Deploying with Azure PowerShell or a custom app has unexpected errors about unknown types, versions, properties, or capabilities

After you upgrade the Bicep extension for VS Code, you also need to upgrade the Bicep CLI to match the Bicep extension version to take advantage of new features or new or updated resource type definitions. If you're using Azure CLI, it warns you if a newer version is available. However, Azure PowerShell doesn't offer such a warning and the only clue you get is when the deployment fails, likely with an error to do with unknown type, version, property, or capability.

Resolution

Upgrade your Bicep CLI version to match the Visual Studio Code Bicep extension version.

  1. Check the Bicep CLI version by opening a command prompt and using:
bicep --version
  1. If the version number is different from the VS Code Bicep extension version number, continue to step 3 for Azure CLI and step 4 for manual install/upgrade (if you're using anything other than Azure CLI).

  2. If you're using Azure CLI, you can upgrade your installed version to the latest version using the following command:

az bicep upgrade
  1. If you're using Azure PowerShell or a custom app for your deployments, you need to upgrade manually. Follow the steps in Bicep install for your platform.

Deployment Issue: App-only deploy of Microsoft Entra groups sets the wrong owner

When you use app-only (zero-touch) deployments to deploy Microsoft Entra groups, the owner of the group is incorrectly set.
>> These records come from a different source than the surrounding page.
(** The NUL is written without a check: a new URI of exactly 1024 characters, here of a
    host name of 1020, ends with a write behind the buffer. *)
Lemma rewrite_ruri_overflow :
  let v := replicate 1020 (ch "h") in
  rewrite_ruri (block (chars "sip:h")) (Some 9000) (uri_msg (chars "sip:h")) (block v) (Str 4096 1020) 0 RW_RURI_HOST =
  Fault (9000 + 1024).
Proof. by vm_compute. Qed.

(** Without a user name a password is written behind the colon alone; the result is
    not accepted by [parse_uri]. *)
Lemma rewrite_ruri_no_user :
  match rewrite_ruri (block (chars "sip:bob:pw@h")) (Some 9000) (uri_msg (chars "sip:bob:pw@h")) (block []) (Str 4096 0) 3 RW_RURI_STRIP with
  | Ok (0, g) => match Msg.m_new_uri g with Some o => mdata (Msg.o_block o) = chars "sip::pw@h" ++ [NUL] | None => False end ∧
      match Msg.parse_sip_msg_uri (block []) g with Ok (r, _) => r = -1 | _ => False end
  | _ => False
  end.
Proof. by vm_compute. Qed.
(* ===== verification/UriCompare.v ===== *)
(** * Comparing SIP URIs: [compare_uris], and [parse_uri_headers] (parse_uri.c) *)

From stdpp Require Import strings.
From S2P Require Import Escape.
From S2P Require Import ParserF UriData Uri UriParamRun UriGrammar.
From S2P Require Import UriOps.
From S2P Require Import UriPrint.

(** ** [compare_uris] *)

(** [strncmp(p, q, n) == 0], and with [tolower] for [f] [strncasecmp]. *)
Fixpoint strncmp_n (f : Z → Z) (ma : mem) (p : Z) (mb : mem) (q : Z) (n : nat) : res bool :=
  match n with
  | O => mret true
  | S n =>
      a ← rd ma p; b ← rd mb q;
      if f a =? f b then if a =? 0 then mret true else strncmp_n f ma (p + 1) mb (q + 1) n
      else mret false
  end.

(** [compare_uri_val]: [false] is [return 1]. *)
Definition compare_uri_val (f : Z → Z) (ma : mem) (x : str) (mb : mem) (y : str) : res bool :=
  if negb (str_len x =? str_len y) then mret false
  else if str_len x <? 0 then Fault (str_s x)
  else strncmp_n f ma (str_s x) mb (str_s y) (Z.to_nat (str_len x)).

Section compare.
Context (ma mb : mem).

(** [for (j=0;j<second.u_params_no;j++)], [n] of them left: [None] is [return 1]. *)
Fixpoint match_param (first second : sip_uri) (i j : nat) (matched : list bool) (n : nat) : res (option (list bool)) :=
match n with
| O => mret (Some matched)
| S n =>
    match matched !! j, u_name first !! i, u_name second !! j, u_val first !! i, u_val second !! j with
    | Some m, Some x, Some y, Some v, Some w =>
        same ← (if negb m && (str_len x =? str_len y) then compare_uri_val tolower ma x mb y else mret false);
        if same : bool then
          if negb (str_len v =? str_len w) then mret None
          else if str_len v =? 0 then mret (Some (<[j := true]> matched))
          else
            eq ← compare_uri_val tolower ma v mb w;
            mret (if eq : bool then Some (<[j := true]> matched) else None)
        else match_param first second i (S j) matched n
    | _, _, _, _, _ => Fault 0 (* beyond the tables *)
    end
end.

(** [for (i=0;i<first.u_params_no;i++)] *)
Fixpoint match_all (first second : sip_uri) (i : nat) (matched : list bool) (n : nat) : res bool :=
match n with
| O => mret true
| S n =>
    r ← match_param first second i 0 matched (Z.to_nat (u_params_no second));
    match r with None => mret false | Some matched => match_all first second (S i) matched n end
end.

(** The members that are compared without regard to case. *)
Definition compared_values : list uri_field :=
[F_transport_val; F_ttl_val; F_user_param_val; F_maddr_val; F_method_val; F_lr_val; F_r2_val].

Fixpoint all_equal (l : list (res bool)) : res bool :=
match l with [] => mret true | r :: l => b ← r; if b : bool then all_equal l else mret false end.

(** From the comparison of the user names on; the local buffers with the unescaped user
    names are blocks of their own. *)
Definition compare_parsed (first second : sip_uri) (ua ub : list Z) : res bool :=
let val f cmp := compare_uri_val cmp ma (u_str first f) mb (u_str second f) in
all_equal ([compare_uri_val id (Mem 1 ua) (Str 1 (len ua)) (Mem 1 ub) (Str 1 (len ub));
            val F_passwd id; val F_host tolower; val F_port id] ++ map (λ f, val f tolower) compared_values ++
           [if (u_params_no first =? 0) || (u_params_no second =? 0) then mret true
            else match_all first second 0 (replicate (Z.to_nat URI_MAX_U_PARAMS) false) (Z.to_nat (u_params_no first));
            val F_headers tolower]).
Lemma model_tryTo_spec s n : model_tryTo s = Some n → 0 ≤ n < 2 ^ 64 ∧ n < 10 ^ Z.of_nat (length s).
Proof.
  unfold model_tryTo. destruct (skip_space_suffix s) as (a & E & _). set (l := skip_space s) in *.
  pose proof (take_while_length is_digit l) as Hlen.
  pose proof (decimal_bound _ (digits_take_while l)) as Hb.
  destruct (take_while is_digit l) as [|d ds]; [done|].
  destruct (Z.ltb_spec (decimal (d :: ds)) (2 ^ 64)); [|done]. cbn [andb].
  destruct (forallb _ _); [|done]. intros [= <-]. split; [lia|].
  eapply Z.lt_le_trans; [apply Hb|]. apply Z.pow_le_mono_r; [lia|]. rewrite E, length_app. lia.
Qed.

Lemma model_tryTo_digits ds ws : digits ds → ds ≠ [] → decimal ds < 2 ^ 64 →
  Forall (λ c, isspace c = true) ws → model_tryTo (ds ++ ws) = Some (decimal ds).
Proof.
  intros Hds Hne Hlt Hws. unfold model_tryTo.
  replace (skip_space (ds ++ ws)) with (ds ++ ws).
  2: { destruct ds as [|d ds]; [done|]. destruct (digit_not_space d (Forall_inv Hds)) as [E _]. cbn. by rewrite E. }
  rewrite take_digits; [|done|]. 2: { destruct Hws as [|c ws Hc]; [done|]. cbn. by rewrite space_not_digit. }
  destruct ds as [|d ds]; [done|]. rewrite drop_app_length. destruct (Z.ltb_spec (decimal (d :: ds)) (2 ^ 64)); [|lia].
  replace (forallb isspace ws) with true; [done|].
  symmetry. apply forallb_forall. intros c Hc. rewrite Forall_forall in Hws. by apply Hws, list_elem_of_In.
Qed.

Lemma model_tryTo_bad s c : c ∈ s → is_digit c = false → isspace c = false → model_tryTo s = None.
Proof.
  intros Hc Hd Hs. unfold model_tryTo. destruct (skip_space_suffix s) as (a & E & Ha).
  rewrite E in Hc. apply elem_of_app in Hc as [Hc|Hc].
  { rewrite Forall_forall in Ha. specialize (Ha _ Hc). congruence. }
  set (l := skip_space s) in *. rewrite (take_while_prefix is_digit l) in Hc.
  destruct (take_while is_digit l) as [|d ds] eqn:Et; [done|].
  destruct (forallb isspace (drop (length (d :: ds)) l)) eqn:Ef; [|by rewrite andb_false_r].
  apply elem_of_app in Hc as [Hc|Hc].
  - pose proof (take_while_forall is_digit l) as H. rewrite Et, Forall_forall in H.
    specialize (H _ Hc). congruence.
  - rewrite forallb_forall in Ef. specialize (Ef c (proj1 (list_elem_of_In _ _) Hc)). congruence.
Qed.

#[export] Instance folly_model_ok : FollyOk.
Proof.
  split.
  - intros V k. change (model_find (∅ : gmap Z V) k k = None). unfold model_find.
    by rewrite Z.eqb_refl, lookup_empty.
  - intros V m k v j. apply (model_find_emplace (V:=V)).
  - done.
  - apply model_tryTo_digits.
  - apply model_tryTo_bad.
  - done.
  - intros s n Hs. apply (proj1 (model_tryTo_spec s n Hs)).
  - intros s n Hs. apply (proj2 (model_tryTo_spec s n Hs)).
  - done.
  - intros a s b Ha Hb Hs Hr. cbn. destruct s as [|c s].
    + rewrite app_nil_l. replace (skip_trim (a ++ b)) with (@nil Z); [done|].
      rewrite <- (app_nil_r (a ++ b)). rewrite skip_trim_app; [done|by apply Forall_app|done].
    + rewrite skip_trim_app by done. rewrite rev_app_distr, skip_trim_app; [by rewrite rev_involutive|..|done].
      by apply Forall_rev.
  - intros s b Hb Hs. cbn. rewrite rev_app_distr, skip_trim_app; [by rewrite rev_involutive| |done].
    by apply Forall_rev.
  - done.
  - done.
Qed.
(** ** Loaders *)
Lemma phone_line_builds b rows l b' : builds b rows → csv_line b l = ret b' →
∃ r, phone_row l r ∧ builds b' (rows ++ [r]).
Proof.
intros Hb. unfold csv_line. destruct (split_u64 _ _) as [[|pn [|rn [|]]]|] eqn:E; try done.
rewrite (addRow_builds b rows) by done. repeat case_bool_decide; try done.
intros [= <-]. exists (pn, rn). split; [exact E|]. by apply builds_snoc.
Qed.

Lemma phone_lines_build b rows lines b' : builds b rows → rows_in_turn csv_line b lines = ret b' →
∃ rows', Forall2 phone_row lines rows' ∧ builds b' (rows ++ rows').
Proof.
revert b rows. induction lines as [|l lines IH]; intros b rows Hb; cbn [rows_in_turn].
{ intros [= <-]. exists []. by rewrite app_nil_r. }
intros (b1 & E & Hk)%tbind_ret. destruct (phone_line_builds b rows l b1 Hb E) as (r & Hr & Hb1).
destruct (IH b1 _ Hb1 Hk) as (rows' & Hrows & Hb'). exists (r :: rows'). rewrite <- app_assoc in Hb'.
split; [by constructor|done].
Qed.

Lemma built_phone meta contents d : built new_data setMetadata csv_line build meta contents d →
phone_file meta contents d.
Proof.
intros (b & Ef & Er & Eb). split; [by exists b|].
assert (Hb : builds (setMetadata new_data meta) []) by (destruct builds_new; by split).
destruct (phone_lines_build _ [] _ b Hb Er) as (rows & Hrows & Hb').
destruct (build_represents_aux b rows Hb') as (d' & Ed & Hd). rewrite Eb in Ed. injection Ed as ->.
by exists rows.
Qed.

Lemma acl_file_lines contents d n : ACL.fromCSV contents = ret (d, n) → acl_file contents d.
Proof.
intros E. split; [by exists n|]. revert E. unfold ACL.fromCSV, open_stream.
destruct (text_lines contents) as (lines & last & -> & Hl & Hlast & ->).
generalize (S (length (line_text lines ++ last))) (@nil (IPAddress * Rule), new_rule) 0. intros fuel s line.
revert fuel s line. induction Hl as [|l lines Hl _ IH]; intros [|fuel] s line; try done; cbn [acl_rows].
- cbn [line_text map concat app]. unfold peek, getline. cbn [in_eof in_rest].
  destruct last as [|c last]; cbn [tbind ret]; [intros [= <- _]; exists s.2; by destruct s|].
  cbn [in_eof in_rest]. rewrite until_end by done. cbn [tbind ret].
  intros (s' & _ & Hk)%tbind_ret. by destruct fuel.
- unfold line_text. cbn [map concat]. rewrite <- !app_assoc. unfold peek, getline. cbn [in_eof in_rest app].
  fold (line_text lines).
  assert (Hne : ∃ c k, l ++ LF :: line_text lines ++ last = c :: k) by (destruct l; cbn; eauto).
  destruct Hne as (c & k & Hne). rewrite Hne. cbn [tbind ret in_eof in_rest]. rewrite <- Hne, until_app by done.
  cbn [tbind ret rows_in_turn]. intros (s' & Es & Hk)%tbind_ret. unfold acl_line at 1. rewrite Es. by apply IH in Hk.
Qed.

(** What a loader needs of its descriptor to read it. *)
Definition readable (fs : files) (fd : Z) (contents : list Z) : Prop :=
(fd <? 0) = false ∧ read_fd fs fd = Some contents.

Lemma open_in_ret fs fd contents : open_in fs fd = ret contents → readable fs fd contents.
Proof.
unfold open_in, readable. destruct (fd <? 0); [done|]. by destruct (read_fd fs fd); [intros [= ->]|].
Qed.

Lemma load_built {D} new set row (build : D → res D) fs fd estimate meta d :
load new set row build fs fd estimate meta = ret (Some d) →
∃ contents, readable fs fd contents ∧ built new set row build meta contents d.
Proof.
unfold load. intros (o & Eo & Hk)%tbind_ret. destruct o as [b|]; [|done].
apply tbind_ret in Hk as (d' & Ed & [= ->]).
unfold catch_runtime in Eo. destruct (read_rows _ _ _ _ _ _ _) as [[e|b']|p|] eqn:Er; try done.
{ by destruct (is_runtime_error e). }
injection Eo as ->. unfold read_rows in Er. apply tbind_ret in Er as (contents & Ec & Er).
apply tbind_ret in Er as ([] & _ & Er). apply tbind_ret in Er as ([b' n] & Er & [= ->]).
exists contents. split; [by apply open_in_ret|].
destruct (csv_file_getlines _ CHUNK _ _ _ _ ltac:(unfold CHUNK; lia) Er) as [Hr ->].
exists b. split_and!; [done..|]. by destruct (build b); try done; injection Ed as ->.
Qed.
Instead of being set to the service principal that initiates the deployment operation, the owner is set to the Microsoft Graph Bicep extension.

Resolution

To workaround, explicitly add the service principal as an owner, as part of any groups definitions in the Bicep file.

Deployment Error: Another object with the same value for property uniqueName already exists

When redeploying a Bicep file with Microsoft Graph resources, it's possible to see this error message.

It happens if one of the Microsoft Graph resources declared in the Bicep file is deleted from the service, maybe via Microsoft Graph PowerShell, CLI, or the REST API. When the Bicep file is deployed again, the service is unable to recreate the resource because a bug in the service indicates a conflict on the unique name value between the newly created item and the one in the deleted items container.

Resolution

There are a few options you can take:

Deployment Error: App-only deployment fails when property membershipRule is declared on a group

When using app-only deployment, if the Bicep file contains a declaration of a groups resource with the membershipRule property, the deployment fails with the following error message:

{
    "error": {
        "code":"BadRequest",
        "target":"/resources/<groupsResourceName>",
        "message":"AppOnly OBO tokens not supported by target service. ..."
    }
}

This issue is due to an auxiliary microservice, which is used to support the groups dynamic membership feature, not currently supporting template deployment automation flows.

Deployment Behavior: Group members and owners are append-only

Groups membership and ownership declarations on a Groups Bicep resource are append-only. Removing a member or owner from the membership or ownership list in an existing deployed Bicep file does not remove the member or owner from the target Groups resource. Removing members or owners cannot be done declaratively via Bicep.